# STL Modeling

#### Seasonal and Trend decomposition using Loess (STL)

Links:
- [STL Decomposition Documentation](https://www.statsmodels.org/dev/examples/notebooks/generated/stl_decomposition.html)
- [STL Decomposition Example](https://www.statsmodels.org/dev/examples/notebooks/generated/stl_decomposition.html)
- [Anomaly Detection using STL](https://medium.com/wwblog/anomaly-detection-using-stl-76099c9fd5a7)

Import modules:

In [None]:
from dotenv import load_dotenv
import os
import sys

module_path = os.path.abspath(os.path.join('..'))
if module_path not in sys.path:
    sys.path.append(module_path)

from amodely.amodely import *

from statsmodels.tsa.seasonal import STL
from statsmodels.api import qqplot
import numpy as np
import pandas as pd
import matplotlib.pyplot as plt
from datetime import datetime
from scipy.stats import norm

load_dotenv()
DATASET_PATH = os.environ.get("DATASET_PATH")

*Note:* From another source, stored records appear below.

Lemma send_frame_spec nd c res w f :
  s_send_fn nd = Some f -> wf_config c ->
  exists wire,
    rs485_encode (Some (node_frame c (r_value res))) true (RS485_MAX_FRAME_PAYLOAD + 8) = Some wire /\
    let out := send_frame nd c res w in
    (frame_sent res = false -> f wire w = (frame_sent out.1.1, out.2)) /\
    r_valid out.1.1 = r_valid res /\ r_value out.1.1 = r_value res.
Proof.
  intros Hf Hc. destruct (node_frame_encodes c (r_value res) Hc) as [wire Henc].
  exists wire. split; [exact Henc|]. unfold send_frame. rewrite created_frame, Henc, Hf.
  destruct (f wire w) as [[] w'] eqn:Hs; cbn; auto. split; [intros ->; reflexivity|auto].
Qed.

(** One round with a send function: what it sends, if anything. *)
Lemma round_spec nd cfg hw auth w f :
  s_send_fn nd = Some f ->
  (forall c, edge_config_get cfg = Some c -> wf_config c) ->
  let '(res, nd', w') := edge_node_read_and_send nd cfg hw auth w in
  (r_valid res = true <-> may_send nd auth /\ exists c raw, accepted cfg hw c raw) /\
  (r_valid res = false -> w' = w /\ frame_sent res = false) /\
  (forall c raw, r_valid res = true -> accepted cfg hw c raw ->
     r_value res = physical c raw /\
     exists wire, rs485_encode (Some (node_frame c (physical c raw))) true (RS485_MAX_FRAME_PAYLOAD + 8) = Some wire /\
       f wire w = (frame_sent res, w')).
Proof.
  intros Hf Hwf. unfold edge_node_read_and_send.
  cbn [s_auth_disabled_test_only s_auth_ctx set_field].
  destruct (negb (s_auth_disabled_test_only nd) && _) eqn:Hg.
  { assert (~ may_send nd auth) as Hno by (rewrite <- gate_spec; congruence).
    split; [split; [discriminate|tauto]|split; [auto|discriminate]]. }
  apply gate_spec in Hg.
  assert (forall c raw, accepted cfg hw c raw -> edge_config_get cfg = Some c) as Hget by (intros c raw H; apply H).
  destruct (edge_config_get cfg) as [c|] eqn:Hc.
  2: { split; [split; [discriminate|]|split; [auto|discriminate]].
       intros (_ & c & raw & Ha). apply Hget in Ha. discriminate. }
  specialize (Hwf c eq_refl).
  destruct (sensor_driver.sensor_driver_find (active_driver c)) as [d|] eqn:Hd.
  2: { split; [split; [discriminate|]|split; [auto|discriminate]].
       intros (_ & c' & raw & [Hc' (d & Hd' & _)]). rewrite Hc in Hc'. congruence. }
  destruct (sensor_driver.read d hw) as [raw ok] eqn:Hr. cbn [sensor_driver.valid sensor_driver.value].
  assert (forall c' raw', accepted cfg hw c' raw' ->
            c' = c /\ raw' = raw /\ ok = true /\ sensor_driver.validate d raw = true) as Hacc.
  { intros c' raw' [Hc' (d' & Hd' & Hr' & Hv')]. rewrite Hc in Hc'. injection Hc' as <-.
    rewrite Hd in Hd'. injection Hd' as <-. rewrite Hr in Hr'. injection Hr' as -> ->. auto. }
  destruct ok; cbn [negb].
  2: { split; [split; [discriminate|]|split; [auto|discriminate]].
       intros (_ & c' & raw' & Ha). apply Hacc in Ha. destruct Ha as (_ & _ & ? & _). discriminate. }
  destruct (sensor_driver.validate d raw) eqn:Hv; cbn [negb].
  2: { split; [split; [discriminate|]|split; [auto|discriminate]].
       intros (_ & c' & raw' & Ha). apply Hacc in Ha. destruct Ha as (_ & _ & _ & ?). discriminate. }
  fold (physical c raw).
  set (nd' := set_field _ (set_field _ nd)). set (res := set_field true _).
  assert (s_send_fn nd' = Some f) as Hf' by exact Hf.
  assert (r_valid res = true /\ r_value res = physical c raw /\ frame_sent res = false)
    as (Hrv & Hrp & Hrf) by auto.
  clearbody nd' res.
  assert (accepted cfg hw c raw) as Ha by (split; eauto 10).
  destruct (send_frame_spec nd' c res w f Hf' Hwf) as (wire & Henc & Hs & Hsv & Hsr).
  destruct (send_frame nd' c res w) as [[res' nd''] w']. cbn [fst snd] in Hs, Hsv, Hsr. specialize (Hs Hrf).
  rewrite Hsv, Hsr, Hrv, Hrp. rewrite Hrp in Henc.
  split; [split; [eauto|reflexivity]|]. split; [discriminate|].
  intros c' raw' _ Ha'. apply Hacc in Ha' as (-> & -> & _). split; [reflexivity|]. eauto.
Qed.

(** ** The counters *)

(** Every read is valid or invalid, every valid read was sent or failed. *)
Definition balanced (s : EdgeNodeStats_t) : Prop :=
  reads_total s = u32 (reads_valid s + reads_invalid s) /\
  u32 (reads_valid s) = u32 (frames_sent s + frames_failed s).

Lemma count_invalid_balanced nd s :
  balanced s -> s_stats nd = s <| reads_total := u32 (reads_total s + 1) |> ->
  balanced (s_stats (count_invalid nd)).
Proof. intros [H1 H2] E. unfold count_invalid. cbn. rewrite E. split; cbn; [words|exact H2]. Qed.

Lemma send_frame_balanced nd c res w s :
  balanced s ->
  s_stats nd = s <| reads_total := u32 (reads_total s + 1) |> <| reads_valid := u32 (reads_valid s + 1) |> ->
  balanced (s_stats (send_frame nd c res w).1.2).
Proof.
  intros [H1 H2] E. unfold send_frame.
  destruct (rs485_encode _ _ _) as [wire|]; [destruct (s_send_fn nd) as [f|]; [destruct (f wire w) as [[] w']|]|];
    cbn; rewrite E; split; cbn; words.
Qed.

Lemma round_balanced nd cfg hw auth w :
  balanced (s_stats nd) -> balanced (s_stats (edge_node_read_and_send nd cfg hw auth w).1.2).
Proof.
  intros Hb. unfold edge_node_read_and_send.
  destruct (_ && _); [apply (count_invalid_balanced _ _ Hb); reflexivity|].
  destruct (edge_config_get cfg) as [c|]; [|apply (count_invalid_balanced _ _ Hb); reflexivity].
  destruct (sensor_driver.sensor_driver_find _) as [d|]; [|apply (count_invalid_balanced _ _ Hb); reflexivity].
  destruct (negb (sensor_driver.valid _)); [apply (count_invalid_balanced _ _ Hb); reflexivity|].
  destruct (negb (sensor_driver.validate _ _)); [apply (count_invalid_balanced _ _ Hb); reflexivity|].
  apply (send_frame_balanced _ _ _ _ _ Hb). reflexivity.
Qed.

(** One round of the node: the hardware and the authentication context as they
    are at that moment. *)
Definition rounds nd cfg w (l : list (sensor_driver.hardware * EdgeAuthContext_t)) : node W * W :=
  fold_left (fun '(nd, w) '(hw, auth) =>
               let '(_, nd, w) := edge_node_read_and_send nd cfg hw auth w in (nd, w)) l (nd, w).

(** ** Properties *)

(** C10. What a round sends.  It produces a valid reading exactly when the node is
    allowed to send (its context is authenticated, or it runs with the testing
    sentinel), it is provisioned, its driver is registered and the driver reads
    and accepts a value; otherwise nothing reaches the link.  A valid reading is
    sent as one frame, which the gateway's parser turns back into the addresses
    of the configuration and a payload of node, metric and the four bytes of the
    scaled value, whatever follows it on the wire. *)
Theorem frame_reaches_gateway nd cfg hw auth w f out rest :
  s_send_fn nd = Some f -> (forall c, edge_config_get cfg = Some c -> wf_config c) ->
  let '(res, nd', w') := edge_node_read_and_send nd cfg hw auth w in
  (r_valid res = true <-> may_send nd auth /\ exists c raw, accepted cfg hw c raw) /\
  (r_valid res = false -> w' = w /\ frame_sent res = false) /\
  (forall c raw, r_valid res = true -> accepted cfg hw c raw ->
     r_value res = physical c raw /\
     exists wire, f wire w = (frame_sent res, w') /\
       rs485_parse (Some (wire ++ rest)) (Some out) =
       (RS485_OK, Some (mk_frame (gw_dest_addr c) (edge_config.node_id c) 6
                          (([edge_config.node_id c; metric_id c] ++ le_bytes 4 (physical c raw)) ++
                           drop 6 (rs485_protocol.payload out))))).
Proof.
  intros Hf Hwf. pose proof (round_spec nd cfg hw auth w f Hf Hwf) as H.
  destruct (edge_node_read_and_send nd cfg hw auth w) as [[res nd'] w'].
  destruct H as (Hiff & Hno & Hyes). split; [exact Hiff|]. split; [exact Hno|].
  intros c raw Hv Ha. destruct (Hyes c raw Hv Ha) as (Hval & wire & Henc & Hs).
  split; [exact Hval|]. exists wire. split; [exact Hs|].
  assert (wf_config c) as Hc by (apply Hwf, Ha).
  rewrite (rs485_protocol.parse_encode _ out _ wire rest (node_frame_wf c (physical c raw) Hc) Henc).
  unfold node_frame. cbn [rs485_protocol.dest_addr rs485_protocol.src_addr rs485_protocol.payload_len
    rs485_protocol.payload]. change (Z.to_nat 6) with 6%nat.
  rewrite take_app_length'; [reflexivity|]. unfold frame_payload. rewrite length_app, le_bytes_length. reflexivity.
Qed.

(** Over any number of rounds from start-up, with the hardware and the
    authentication changing in between, the counters balance modulo 2^32: reads
    are valid or invalid, and valid reads were sent or failed. *)
Theorem stats_balance send_fn a cfg w l :
  balanced (edge_node_get_stats (rounds (edge_node_init send_fn a) cfg w l).1).
Proof.
  assert (balanced (s_stats (edge_node_init send_fn a))) as Hb by (destruct a; split; reflexivity).
  revert Hb. generalize (edge_node_init send_fn a) as nd. revert w. unfold rounds, edge_node_get_stats.
  induction l as [|[hw auth] l IH]; intros w nd Hb; [exact Hb|]. cbn [fold_left].
  pose proof (round_balanced nd cfg hw auth w Hb) as H.
  destruct (edge_node_read_and_send nd cfg hw auth w) as [[res nd'] w']. apply IH, H.
Qed.

End node.

(** ** The theorem on a concrete node *)

(** A link that keeps the last frame. *)
Definition demo_link : node (list Z) := edge_node_init (Some (fun wire _ => (true, wire))) AuthCtx.

Definition demo_edge_cfg : edge_config.state (list Z) :=
  mk_state (demo_config <| valid := true |>) None true.

Definition demo_auth (s : edge_attestation.EdgeAuthState_t) : EdgeAuthContext_t :=
  edge_attestation.mk_ctx 7 (zeros 32) true s.
(** ** Properties *)

(** C40. The counters are a table of seventeen named numbers: whatever the memory
    held before, after initialisation any sequence of calls answers as the
    specification does. An addition to a known name adds its amount modulo
    2^32, an increment adds one, setting the uptime overwrites it, an unknown
    name changes nothing and has no value to read. The ring, read from
    its head, holds the last 64 changes, each with the position of its
    counter and the values before and after. *)
Theorem counters_refine_table ctx ops :
  exists ctx', run (Some ctx) (Init :: ops) =
      ((DIAG_OP_OK, None) :: (spec_run no_counts ops).1, Some ctx') /\
    recorded ctx' = last_n 64 (log (spec_run no_counts ops).2).
Proof.
  cbn [run op_step]. destruct (fresh_represented ctx) as (ctx0 & -> & Hr).
  cbn [fst snd]. destruct (run_represented ops no_counts ctx0 Hr) as (ctx' & -> & [_ _ Hlog]). eauto.
Qed.

(** The JSON text of a snapshot fits the 2048 bytes the header gives for it, and
    reads back as the names of the format with exactly the snapshot's numbers. *)
Theorem json_reads_back ctx size :
  wf_snapshot (snapshot ctx) -> DIAG_JSON_MAX_SIZE <= size ->
  let '(text, len) := diagnostics_to_json (Some ctx) true size in
  text = Some (json_text (snapshot ctx)) /\ len = Z.of_nat (length (json_text (snapshot ctx))) /\
  (text ≫= read_json) = Some (json_fields (snapshot ctx)).
Proof.
  intros Hwf Hsize. pose proof (json_text_length _ Hwf) as Hl.
  unfold diagnostics_to_json. cbn [negb orb].
  destruct (Z.eqb_spec size 0) as [->|_]; [unfold DIAG_JSON_MAX_SIZE in Hsize; lia|].
  unfold snprintf. rewrite take_ge by lia.
  assert (0 < Z.of_nat (length (json_text (snapshot ctx)))) as Hpos by (unfold json_text; cbn [length]; lia).
  rewrite (proj2 (Z.ltb_lt _ _) Hpos), (proj2 (Z.ltb_lt _ size)) by lia. cbn [andb].
  split; [reflexivity|]. split; [reflexivity|]. cbn [mbind option_bind].
  unfold json_text, read_json. apply read_commas.
  - apply json_fields_good, Hwf.
  - discriminate.
  - rewrite length_app. pose proof (commas_length_ge (json_fields (snapshot ctx))). lia.
Qed.

(** No change is ever dated: the field for it keeps the zero of initialisation
    through any calls. *)
Theorem changes_have_no_time ctx ops :
  exists ctx', (run (Some ctx) (Init :: ops)).2 = Some ctx' /\
    Forall (fun e => timestamp_ms e = 0) (history ctx').
Proof.
  assert (undated (zero_ctx <| initialized := true |>)) as H0 by (apply Forall_replicate; reflexivity).
  destruct (run_undated ops _ H0) as (ctx' & Hrun & Hu). exists ctx'. split; [|exact Hu].
  rewrite <- Hrun. cbn [run].
  change (op_step (Some ctx) Init) with ((DIAG_OP_OK, @None Z), Some (zero_ctx <| initialized := true |>)).
  cbv beta iota. destruct (run _ ops). reflexivity.
Qed.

Load dataset into the `ADModel` class:

In [None]:
model = Amodely(pd.read_excel(DATASET_PATH + "Conversion Data Extended Period.xlsx"), measure="conversion_rate")

In [None]:
model.reset_working()
results = model.detect_anomalies(method="stl", dimension="STATE_CODE")
results

In [None]:
dimension = "STATE_CODE"
response = model.measure.upper()
categories = sorted(set(model.df[dimension]))

for category in categories:
    df = pl.category_pipeline(dimension, [category]).fit_transform(model.df)
    anomalies = results[results[dimension] == category]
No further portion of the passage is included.